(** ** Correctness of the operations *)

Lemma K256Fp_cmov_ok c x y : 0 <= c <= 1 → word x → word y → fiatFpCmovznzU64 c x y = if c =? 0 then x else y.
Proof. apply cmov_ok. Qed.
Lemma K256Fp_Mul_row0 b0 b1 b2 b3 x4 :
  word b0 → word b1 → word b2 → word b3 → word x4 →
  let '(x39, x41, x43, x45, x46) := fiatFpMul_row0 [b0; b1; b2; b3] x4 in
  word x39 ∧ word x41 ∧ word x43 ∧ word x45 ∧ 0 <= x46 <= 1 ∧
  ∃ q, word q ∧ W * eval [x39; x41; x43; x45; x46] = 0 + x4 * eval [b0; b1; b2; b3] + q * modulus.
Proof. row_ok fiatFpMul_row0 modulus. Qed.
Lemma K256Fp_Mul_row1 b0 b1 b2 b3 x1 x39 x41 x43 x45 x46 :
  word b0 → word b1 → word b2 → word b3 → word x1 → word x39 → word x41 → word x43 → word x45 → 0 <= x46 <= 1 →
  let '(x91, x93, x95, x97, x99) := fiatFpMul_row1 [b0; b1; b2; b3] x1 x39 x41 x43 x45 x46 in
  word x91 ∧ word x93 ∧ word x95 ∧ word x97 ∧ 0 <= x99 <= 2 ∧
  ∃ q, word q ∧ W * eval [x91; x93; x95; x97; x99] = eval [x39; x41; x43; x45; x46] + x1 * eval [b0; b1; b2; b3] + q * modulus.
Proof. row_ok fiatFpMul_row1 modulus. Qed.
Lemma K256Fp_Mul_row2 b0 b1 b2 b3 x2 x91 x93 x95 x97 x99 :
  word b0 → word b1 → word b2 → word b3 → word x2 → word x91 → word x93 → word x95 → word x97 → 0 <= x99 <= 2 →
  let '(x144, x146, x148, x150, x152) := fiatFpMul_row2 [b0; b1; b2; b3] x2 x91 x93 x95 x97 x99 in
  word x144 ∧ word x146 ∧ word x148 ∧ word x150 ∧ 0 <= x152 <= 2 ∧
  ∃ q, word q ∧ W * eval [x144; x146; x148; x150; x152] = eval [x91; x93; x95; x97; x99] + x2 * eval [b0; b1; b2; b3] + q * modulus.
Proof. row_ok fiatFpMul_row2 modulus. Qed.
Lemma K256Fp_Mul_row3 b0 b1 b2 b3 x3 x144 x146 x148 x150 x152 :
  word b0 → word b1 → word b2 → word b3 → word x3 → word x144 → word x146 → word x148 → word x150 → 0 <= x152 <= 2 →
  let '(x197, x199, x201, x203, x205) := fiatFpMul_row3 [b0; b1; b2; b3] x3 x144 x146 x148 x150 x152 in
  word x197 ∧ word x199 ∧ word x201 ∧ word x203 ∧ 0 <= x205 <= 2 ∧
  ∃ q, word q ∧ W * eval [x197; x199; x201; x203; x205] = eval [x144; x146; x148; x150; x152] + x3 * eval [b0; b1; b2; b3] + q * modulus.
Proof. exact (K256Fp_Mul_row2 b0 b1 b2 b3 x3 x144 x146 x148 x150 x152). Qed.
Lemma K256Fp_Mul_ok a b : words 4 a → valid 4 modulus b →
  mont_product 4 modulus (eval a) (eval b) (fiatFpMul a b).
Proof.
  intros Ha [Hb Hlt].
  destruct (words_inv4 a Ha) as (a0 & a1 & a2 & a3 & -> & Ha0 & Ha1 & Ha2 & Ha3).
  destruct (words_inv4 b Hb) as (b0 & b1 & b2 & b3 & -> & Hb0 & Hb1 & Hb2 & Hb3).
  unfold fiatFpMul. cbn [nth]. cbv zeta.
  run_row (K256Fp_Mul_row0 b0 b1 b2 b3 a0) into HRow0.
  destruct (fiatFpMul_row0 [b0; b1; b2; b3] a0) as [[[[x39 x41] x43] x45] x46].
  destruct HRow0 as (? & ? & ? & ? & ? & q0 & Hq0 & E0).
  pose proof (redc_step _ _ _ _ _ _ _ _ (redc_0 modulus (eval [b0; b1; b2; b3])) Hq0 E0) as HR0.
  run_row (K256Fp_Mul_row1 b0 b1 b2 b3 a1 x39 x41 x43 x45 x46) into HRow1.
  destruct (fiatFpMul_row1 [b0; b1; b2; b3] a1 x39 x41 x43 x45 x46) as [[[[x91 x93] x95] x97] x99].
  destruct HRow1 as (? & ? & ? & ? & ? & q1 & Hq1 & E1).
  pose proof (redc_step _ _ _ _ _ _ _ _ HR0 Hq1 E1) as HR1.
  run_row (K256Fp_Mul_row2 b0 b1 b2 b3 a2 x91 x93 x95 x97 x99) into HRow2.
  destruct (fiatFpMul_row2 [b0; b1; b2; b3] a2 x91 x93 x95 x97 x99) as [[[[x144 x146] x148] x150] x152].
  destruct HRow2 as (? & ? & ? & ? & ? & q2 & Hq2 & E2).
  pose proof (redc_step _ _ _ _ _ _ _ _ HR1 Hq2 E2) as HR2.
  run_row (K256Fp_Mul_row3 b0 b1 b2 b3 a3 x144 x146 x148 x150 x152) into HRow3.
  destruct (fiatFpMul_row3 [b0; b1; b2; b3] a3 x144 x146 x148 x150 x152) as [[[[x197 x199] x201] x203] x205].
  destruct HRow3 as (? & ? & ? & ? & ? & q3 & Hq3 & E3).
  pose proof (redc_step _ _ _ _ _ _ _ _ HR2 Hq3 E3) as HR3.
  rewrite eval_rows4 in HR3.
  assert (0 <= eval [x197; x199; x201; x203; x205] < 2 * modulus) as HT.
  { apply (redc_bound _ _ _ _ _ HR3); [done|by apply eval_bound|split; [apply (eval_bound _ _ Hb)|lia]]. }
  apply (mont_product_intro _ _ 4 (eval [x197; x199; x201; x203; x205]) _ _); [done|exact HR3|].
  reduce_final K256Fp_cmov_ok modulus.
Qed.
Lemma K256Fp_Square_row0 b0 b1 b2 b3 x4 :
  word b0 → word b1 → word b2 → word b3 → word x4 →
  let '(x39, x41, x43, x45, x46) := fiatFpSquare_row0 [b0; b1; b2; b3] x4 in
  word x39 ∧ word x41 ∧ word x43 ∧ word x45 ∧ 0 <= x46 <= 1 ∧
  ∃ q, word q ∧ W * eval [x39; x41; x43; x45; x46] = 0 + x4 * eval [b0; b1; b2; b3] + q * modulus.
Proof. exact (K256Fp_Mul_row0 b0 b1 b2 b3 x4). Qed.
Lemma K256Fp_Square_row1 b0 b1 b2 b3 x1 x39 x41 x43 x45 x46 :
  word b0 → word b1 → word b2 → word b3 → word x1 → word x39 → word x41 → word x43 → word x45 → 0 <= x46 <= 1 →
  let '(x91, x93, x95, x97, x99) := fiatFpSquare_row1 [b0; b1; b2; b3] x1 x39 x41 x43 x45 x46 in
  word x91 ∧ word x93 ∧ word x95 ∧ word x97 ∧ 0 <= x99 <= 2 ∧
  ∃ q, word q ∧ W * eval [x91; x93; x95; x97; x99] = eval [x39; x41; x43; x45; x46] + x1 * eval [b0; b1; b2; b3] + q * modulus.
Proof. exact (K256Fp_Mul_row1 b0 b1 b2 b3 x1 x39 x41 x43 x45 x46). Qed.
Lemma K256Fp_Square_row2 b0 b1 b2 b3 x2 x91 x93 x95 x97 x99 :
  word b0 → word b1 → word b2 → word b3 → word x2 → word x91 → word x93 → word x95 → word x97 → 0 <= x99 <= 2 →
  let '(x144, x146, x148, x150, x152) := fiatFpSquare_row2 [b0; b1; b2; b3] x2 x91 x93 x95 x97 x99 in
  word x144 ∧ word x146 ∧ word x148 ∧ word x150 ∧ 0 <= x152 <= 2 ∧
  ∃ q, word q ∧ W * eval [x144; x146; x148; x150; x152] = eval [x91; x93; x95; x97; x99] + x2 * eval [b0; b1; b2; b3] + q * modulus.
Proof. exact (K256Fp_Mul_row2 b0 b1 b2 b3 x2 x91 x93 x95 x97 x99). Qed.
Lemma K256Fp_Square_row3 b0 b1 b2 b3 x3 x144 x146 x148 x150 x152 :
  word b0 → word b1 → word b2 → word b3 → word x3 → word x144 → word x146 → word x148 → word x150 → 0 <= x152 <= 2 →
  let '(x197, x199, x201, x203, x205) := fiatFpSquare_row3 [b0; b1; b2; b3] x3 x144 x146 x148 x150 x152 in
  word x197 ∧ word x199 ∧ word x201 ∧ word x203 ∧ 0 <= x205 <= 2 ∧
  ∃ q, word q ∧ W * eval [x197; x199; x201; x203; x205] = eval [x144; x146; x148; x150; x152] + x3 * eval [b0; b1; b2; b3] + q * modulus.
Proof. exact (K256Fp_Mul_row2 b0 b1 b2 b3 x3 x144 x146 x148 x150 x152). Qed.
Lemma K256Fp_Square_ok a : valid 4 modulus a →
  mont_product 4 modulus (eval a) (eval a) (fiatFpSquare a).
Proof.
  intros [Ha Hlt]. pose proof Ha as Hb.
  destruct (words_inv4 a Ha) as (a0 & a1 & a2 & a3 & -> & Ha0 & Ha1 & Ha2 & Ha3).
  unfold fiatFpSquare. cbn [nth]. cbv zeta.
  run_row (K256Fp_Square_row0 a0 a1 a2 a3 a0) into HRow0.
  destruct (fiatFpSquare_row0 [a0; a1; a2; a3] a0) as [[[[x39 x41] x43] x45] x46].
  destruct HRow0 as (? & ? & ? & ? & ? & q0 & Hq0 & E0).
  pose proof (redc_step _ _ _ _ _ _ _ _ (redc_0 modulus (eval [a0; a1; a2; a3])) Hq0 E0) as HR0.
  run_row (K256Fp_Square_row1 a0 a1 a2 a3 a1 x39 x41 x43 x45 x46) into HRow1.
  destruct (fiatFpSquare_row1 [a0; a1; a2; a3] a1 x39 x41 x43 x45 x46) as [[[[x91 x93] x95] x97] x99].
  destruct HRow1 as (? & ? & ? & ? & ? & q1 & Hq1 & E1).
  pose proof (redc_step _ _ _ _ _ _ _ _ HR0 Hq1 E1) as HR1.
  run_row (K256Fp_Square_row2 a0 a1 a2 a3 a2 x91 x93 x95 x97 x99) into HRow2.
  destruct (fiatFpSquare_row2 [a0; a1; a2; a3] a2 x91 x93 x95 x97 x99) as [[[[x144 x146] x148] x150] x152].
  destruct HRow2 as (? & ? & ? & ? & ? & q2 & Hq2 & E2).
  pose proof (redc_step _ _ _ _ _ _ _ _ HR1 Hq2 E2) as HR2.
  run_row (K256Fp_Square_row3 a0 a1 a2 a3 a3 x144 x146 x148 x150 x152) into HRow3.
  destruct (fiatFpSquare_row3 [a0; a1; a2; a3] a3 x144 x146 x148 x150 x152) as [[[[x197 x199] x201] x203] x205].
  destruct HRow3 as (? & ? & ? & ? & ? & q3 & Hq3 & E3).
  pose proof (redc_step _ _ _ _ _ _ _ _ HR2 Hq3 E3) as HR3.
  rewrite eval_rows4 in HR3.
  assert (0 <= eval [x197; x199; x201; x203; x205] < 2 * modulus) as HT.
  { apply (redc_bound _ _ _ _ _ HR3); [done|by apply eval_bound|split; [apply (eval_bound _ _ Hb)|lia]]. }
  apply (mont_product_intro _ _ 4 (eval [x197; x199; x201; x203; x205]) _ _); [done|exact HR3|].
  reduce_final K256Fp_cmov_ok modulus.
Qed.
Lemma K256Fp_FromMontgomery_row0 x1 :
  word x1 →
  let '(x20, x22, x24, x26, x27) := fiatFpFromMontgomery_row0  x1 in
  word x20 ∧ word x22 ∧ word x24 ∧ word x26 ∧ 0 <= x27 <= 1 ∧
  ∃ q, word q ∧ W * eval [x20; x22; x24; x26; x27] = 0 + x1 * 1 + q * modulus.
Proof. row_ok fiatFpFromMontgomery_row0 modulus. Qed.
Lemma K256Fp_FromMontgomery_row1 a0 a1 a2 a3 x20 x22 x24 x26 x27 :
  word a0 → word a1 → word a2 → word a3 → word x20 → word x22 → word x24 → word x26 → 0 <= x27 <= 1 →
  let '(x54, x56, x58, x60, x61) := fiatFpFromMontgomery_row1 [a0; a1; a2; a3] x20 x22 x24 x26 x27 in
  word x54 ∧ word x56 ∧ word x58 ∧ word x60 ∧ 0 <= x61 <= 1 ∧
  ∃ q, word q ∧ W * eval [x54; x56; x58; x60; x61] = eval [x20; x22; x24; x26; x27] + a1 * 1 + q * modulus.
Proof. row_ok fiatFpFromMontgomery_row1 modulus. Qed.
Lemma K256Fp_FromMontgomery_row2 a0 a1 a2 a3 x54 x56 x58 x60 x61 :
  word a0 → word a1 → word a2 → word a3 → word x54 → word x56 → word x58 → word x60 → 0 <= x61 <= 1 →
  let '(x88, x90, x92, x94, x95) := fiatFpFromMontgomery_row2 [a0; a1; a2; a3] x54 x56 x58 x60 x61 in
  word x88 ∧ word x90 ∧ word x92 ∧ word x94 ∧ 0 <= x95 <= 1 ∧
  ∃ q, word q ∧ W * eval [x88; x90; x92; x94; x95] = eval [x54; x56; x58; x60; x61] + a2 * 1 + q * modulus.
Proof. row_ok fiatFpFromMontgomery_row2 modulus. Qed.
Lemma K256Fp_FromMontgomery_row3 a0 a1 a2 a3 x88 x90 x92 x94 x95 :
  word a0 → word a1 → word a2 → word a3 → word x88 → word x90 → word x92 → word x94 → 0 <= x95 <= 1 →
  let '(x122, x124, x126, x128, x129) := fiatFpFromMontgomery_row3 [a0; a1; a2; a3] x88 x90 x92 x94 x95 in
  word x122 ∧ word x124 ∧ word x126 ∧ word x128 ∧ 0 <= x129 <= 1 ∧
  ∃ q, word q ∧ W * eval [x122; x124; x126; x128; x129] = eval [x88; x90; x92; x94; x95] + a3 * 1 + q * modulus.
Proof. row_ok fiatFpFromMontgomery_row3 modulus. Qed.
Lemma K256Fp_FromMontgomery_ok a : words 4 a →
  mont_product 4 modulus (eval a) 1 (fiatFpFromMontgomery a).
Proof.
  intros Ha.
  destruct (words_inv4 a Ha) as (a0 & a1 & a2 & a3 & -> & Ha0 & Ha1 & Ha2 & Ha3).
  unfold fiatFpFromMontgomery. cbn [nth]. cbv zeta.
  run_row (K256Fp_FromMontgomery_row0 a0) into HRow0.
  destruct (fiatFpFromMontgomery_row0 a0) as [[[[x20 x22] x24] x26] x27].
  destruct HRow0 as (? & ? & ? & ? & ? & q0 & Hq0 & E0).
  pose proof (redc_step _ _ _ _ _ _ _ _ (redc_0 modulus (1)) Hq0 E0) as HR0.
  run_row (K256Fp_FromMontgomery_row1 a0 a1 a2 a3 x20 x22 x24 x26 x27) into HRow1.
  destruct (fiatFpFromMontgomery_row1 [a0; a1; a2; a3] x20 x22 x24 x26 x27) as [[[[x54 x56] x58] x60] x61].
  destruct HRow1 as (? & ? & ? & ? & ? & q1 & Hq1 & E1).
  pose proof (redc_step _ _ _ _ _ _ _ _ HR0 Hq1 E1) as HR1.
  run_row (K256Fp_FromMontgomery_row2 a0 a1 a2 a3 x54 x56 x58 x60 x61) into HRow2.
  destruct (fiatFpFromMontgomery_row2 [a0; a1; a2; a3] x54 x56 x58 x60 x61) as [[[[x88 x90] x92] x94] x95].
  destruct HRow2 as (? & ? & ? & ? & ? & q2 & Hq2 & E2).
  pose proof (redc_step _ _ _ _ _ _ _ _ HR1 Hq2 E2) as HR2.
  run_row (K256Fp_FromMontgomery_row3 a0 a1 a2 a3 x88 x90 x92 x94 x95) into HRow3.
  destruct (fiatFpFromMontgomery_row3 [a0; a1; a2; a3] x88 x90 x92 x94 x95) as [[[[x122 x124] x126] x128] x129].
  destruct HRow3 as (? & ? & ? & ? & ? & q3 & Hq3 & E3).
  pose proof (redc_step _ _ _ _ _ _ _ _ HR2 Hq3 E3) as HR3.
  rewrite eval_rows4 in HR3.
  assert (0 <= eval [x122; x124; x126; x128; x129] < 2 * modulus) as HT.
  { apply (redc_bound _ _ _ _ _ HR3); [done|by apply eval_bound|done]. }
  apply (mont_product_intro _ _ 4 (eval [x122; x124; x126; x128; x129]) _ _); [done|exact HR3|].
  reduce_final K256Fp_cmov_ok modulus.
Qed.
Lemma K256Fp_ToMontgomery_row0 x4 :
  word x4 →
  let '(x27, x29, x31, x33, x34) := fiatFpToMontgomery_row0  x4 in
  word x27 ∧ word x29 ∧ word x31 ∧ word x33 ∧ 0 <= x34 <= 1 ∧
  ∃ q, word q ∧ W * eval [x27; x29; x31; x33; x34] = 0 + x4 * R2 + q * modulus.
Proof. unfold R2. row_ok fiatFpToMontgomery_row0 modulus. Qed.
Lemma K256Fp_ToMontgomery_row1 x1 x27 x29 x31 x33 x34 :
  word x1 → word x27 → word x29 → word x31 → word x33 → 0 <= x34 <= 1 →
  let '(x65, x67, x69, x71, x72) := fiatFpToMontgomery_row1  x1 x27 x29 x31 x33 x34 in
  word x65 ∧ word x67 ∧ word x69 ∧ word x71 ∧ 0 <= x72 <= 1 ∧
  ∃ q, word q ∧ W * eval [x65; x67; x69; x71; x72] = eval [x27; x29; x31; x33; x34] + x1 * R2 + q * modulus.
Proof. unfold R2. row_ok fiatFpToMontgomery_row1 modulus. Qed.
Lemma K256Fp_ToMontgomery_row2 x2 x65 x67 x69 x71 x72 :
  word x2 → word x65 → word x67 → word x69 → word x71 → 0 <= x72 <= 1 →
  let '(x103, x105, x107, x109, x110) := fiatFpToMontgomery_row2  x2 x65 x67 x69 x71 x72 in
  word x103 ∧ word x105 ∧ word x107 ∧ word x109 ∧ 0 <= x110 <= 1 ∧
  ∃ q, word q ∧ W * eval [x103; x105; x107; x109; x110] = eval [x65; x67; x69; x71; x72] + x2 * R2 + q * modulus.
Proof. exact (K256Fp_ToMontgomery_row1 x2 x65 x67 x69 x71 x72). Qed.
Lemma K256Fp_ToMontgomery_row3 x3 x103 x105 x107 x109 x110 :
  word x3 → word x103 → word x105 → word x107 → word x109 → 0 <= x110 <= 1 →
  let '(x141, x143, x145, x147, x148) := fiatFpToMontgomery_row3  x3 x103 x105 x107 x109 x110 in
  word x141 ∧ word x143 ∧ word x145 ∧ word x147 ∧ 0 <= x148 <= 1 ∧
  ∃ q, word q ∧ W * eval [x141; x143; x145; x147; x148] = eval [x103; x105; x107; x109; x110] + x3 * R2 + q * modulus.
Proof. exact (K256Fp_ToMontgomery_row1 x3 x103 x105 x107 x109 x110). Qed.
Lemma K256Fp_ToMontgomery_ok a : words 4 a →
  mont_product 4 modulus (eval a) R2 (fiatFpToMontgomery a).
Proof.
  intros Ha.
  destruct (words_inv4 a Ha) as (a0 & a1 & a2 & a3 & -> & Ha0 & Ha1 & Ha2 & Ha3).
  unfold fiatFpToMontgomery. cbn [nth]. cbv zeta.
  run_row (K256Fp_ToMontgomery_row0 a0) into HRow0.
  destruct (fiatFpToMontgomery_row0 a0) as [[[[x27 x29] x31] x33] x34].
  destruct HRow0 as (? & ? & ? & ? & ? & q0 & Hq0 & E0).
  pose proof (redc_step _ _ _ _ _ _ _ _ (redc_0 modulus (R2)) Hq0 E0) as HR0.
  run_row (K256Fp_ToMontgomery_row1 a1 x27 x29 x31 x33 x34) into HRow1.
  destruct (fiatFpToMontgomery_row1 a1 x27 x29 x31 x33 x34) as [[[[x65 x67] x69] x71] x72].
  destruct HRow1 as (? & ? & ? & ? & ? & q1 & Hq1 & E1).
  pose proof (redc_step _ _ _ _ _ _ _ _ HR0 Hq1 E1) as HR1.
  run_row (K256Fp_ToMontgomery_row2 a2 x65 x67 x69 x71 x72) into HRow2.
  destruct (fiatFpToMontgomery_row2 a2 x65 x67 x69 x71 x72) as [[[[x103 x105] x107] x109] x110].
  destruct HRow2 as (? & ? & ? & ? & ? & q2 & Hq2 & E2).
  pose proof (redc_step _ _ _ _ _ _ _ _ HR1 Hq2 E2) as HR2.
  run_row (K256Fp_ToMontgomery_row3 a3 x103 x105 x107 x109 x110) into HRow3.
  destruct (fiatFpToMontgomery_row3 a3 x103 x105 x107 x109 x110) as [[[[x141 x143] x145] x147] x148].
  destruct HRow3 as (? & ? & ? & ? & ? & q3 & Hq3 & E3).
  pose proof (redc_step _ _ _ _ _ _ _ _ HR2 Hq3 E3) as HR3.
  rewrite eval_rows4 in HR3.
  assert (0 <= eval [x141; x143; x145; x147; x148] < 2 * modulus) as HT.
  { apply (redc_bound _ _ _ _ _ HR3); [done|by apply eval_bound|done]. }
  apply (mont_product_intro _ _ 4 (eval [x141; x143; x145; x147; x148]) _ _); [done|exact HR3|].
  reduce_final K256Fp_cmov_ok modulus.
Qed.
○ ○ ○ ○ ○
## WHAT THE TASK REQUIRES
The required reply is the count of lines in the entries above where the string "intros" appears, and nothing more.

## RESPONSE AREA
4